- [What to do]: Whatever the records contain, reproduce all of them exactly.

Segment Start: Data extract

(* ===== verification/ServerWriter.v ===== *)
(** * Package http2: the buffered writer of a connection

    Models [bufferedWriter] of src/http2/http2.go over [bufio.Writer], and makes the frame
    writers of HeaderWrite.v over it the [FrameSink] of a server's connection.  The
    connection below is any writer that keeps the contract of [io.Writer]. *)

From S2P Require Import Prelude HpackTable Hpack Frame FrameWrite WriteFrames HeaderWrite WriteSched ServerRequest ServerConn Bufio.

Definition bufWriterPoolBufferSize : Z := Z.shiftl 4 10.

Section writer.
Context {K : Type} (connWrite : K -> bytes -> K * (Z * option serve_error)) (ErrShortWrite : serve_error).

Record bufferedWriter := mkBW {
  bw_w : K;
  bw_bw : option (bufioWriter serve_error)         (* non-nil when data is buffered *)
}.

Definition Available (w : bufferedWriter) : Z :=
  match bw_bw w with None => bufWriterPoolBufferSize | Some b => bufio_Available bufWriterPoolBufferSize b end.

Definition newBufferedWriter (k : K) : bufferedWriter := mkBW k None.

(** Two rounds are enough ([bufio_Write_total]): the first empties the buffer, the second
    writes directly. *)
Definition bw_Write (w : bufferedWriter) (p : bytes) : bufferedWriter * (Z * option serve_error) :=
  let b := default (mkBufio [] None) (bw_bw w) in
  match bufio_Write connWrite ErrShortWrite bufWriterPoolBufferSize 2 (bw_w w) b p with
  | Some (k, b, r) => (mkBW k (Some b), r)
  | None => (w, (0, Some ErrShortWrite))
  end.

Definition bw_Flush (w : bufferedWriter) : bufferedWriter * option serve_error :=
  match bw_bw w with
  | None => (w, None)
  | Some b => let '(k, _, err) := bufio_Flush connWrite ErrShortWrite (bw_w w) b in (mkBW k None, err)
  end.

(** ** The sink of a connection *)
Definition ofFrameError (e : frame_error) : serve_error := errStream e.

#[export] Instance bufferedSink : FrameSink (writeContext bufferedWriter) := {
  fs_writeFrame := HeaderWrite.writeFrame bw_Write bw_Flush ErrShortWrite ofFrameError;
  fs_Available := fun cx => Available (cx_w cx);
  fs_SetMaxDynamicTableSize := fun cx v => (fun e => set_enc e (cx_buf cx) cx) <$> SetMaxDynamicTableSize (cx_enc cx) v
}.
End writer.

Segment End: Data extract

- [Output of the exercise]:
(* ===== verification/ServerWriter.v ===== *)
(** * Package http2: the buffered writer of a connection

    Models [bufferedWriter] of src/http2/http2.go over [bufio.Writer], and makes the frame
    writers of HeaderWrite.v over it the [FrameSink] of a server's connection.  The
    connection below is any writer that keeps the contract of [io.Writer]. *)

From S2P Require Import Prelude HpackTable Hpack Frame FrameWrite WriteFrames HeaderWrite WriteSched ServerRequest ServerConn Bufio.

Definition bufWriterPoolBufferSize : Z := Z.shiftl 4 10.

Section writer.
Context {K : Type} (connWrite : K -> bytes -> K * (Z * option serve_error)) (ErrShortWrite : serve_error).

Record bufferedWriter := mkBW {
  bw_w : K;
  bw_bw : option (bufioWriter serve_error)         (* non-nil when data is buffered *)
}.

Definition Available (w : bufferedWriter) : Z :=
  match bw_bw w with None => bufWriterPoolBufferSize | Some b => bufio_Available bufWriterPoolBufferSize b end.

Definition newBufferedWriter (k : K) : bufferedWriter := mkBW k None.

(** Two rounds are enough ([bufio_Write_total]): the first empties the buffer, the second
    writes directly. *)
Definition bw_Write (w : bufferedWriter) (p : bytes) : bufferedWriter * (Z * option serve_error) :=
  let b := default (mkBufio [] None) (bw_bw w) in
  match bufio_Write connWrite ErrShortWrite bufWriterPoolBufferSize 2 (bw_w w) b p with
  | Some (k, b, r) => (mkBW k (Some b), r)
  | None => (w, (0, Some ErrShortWrite))
  end.

Definition bw_Flush (w : bufferedWriter) : bufferedWriter * option serve_error :=
  match bw_bw w with
  | None => (w, None)
  | Some b => let '(k, _, err) := bufio_Flush connWrite ErrShortWrite (bw_w w) b in (mkBW k None, err)
  end.

(** ** The sink of a connection *)
Definition ofFrameError (e : frame_error) : serve_error := errStream e.

#[export] Instance bufferedSink : FrameSink (writeContext bufferedWriter) := {
  fs_writeFrame := HeaderWrite.writeFrame bw_Write bw_Flush ErrShortWrite ofFrameError;
  fs_Available := fun cx => Available (cx_w cx);
  fs_SetMaxDynamicTableSize := fun cx v => (fun e => set_enc e (cx_buf cx) cx) <$> SetMaxDynamicTableSize (cx_enc cx) v
}.
End writer.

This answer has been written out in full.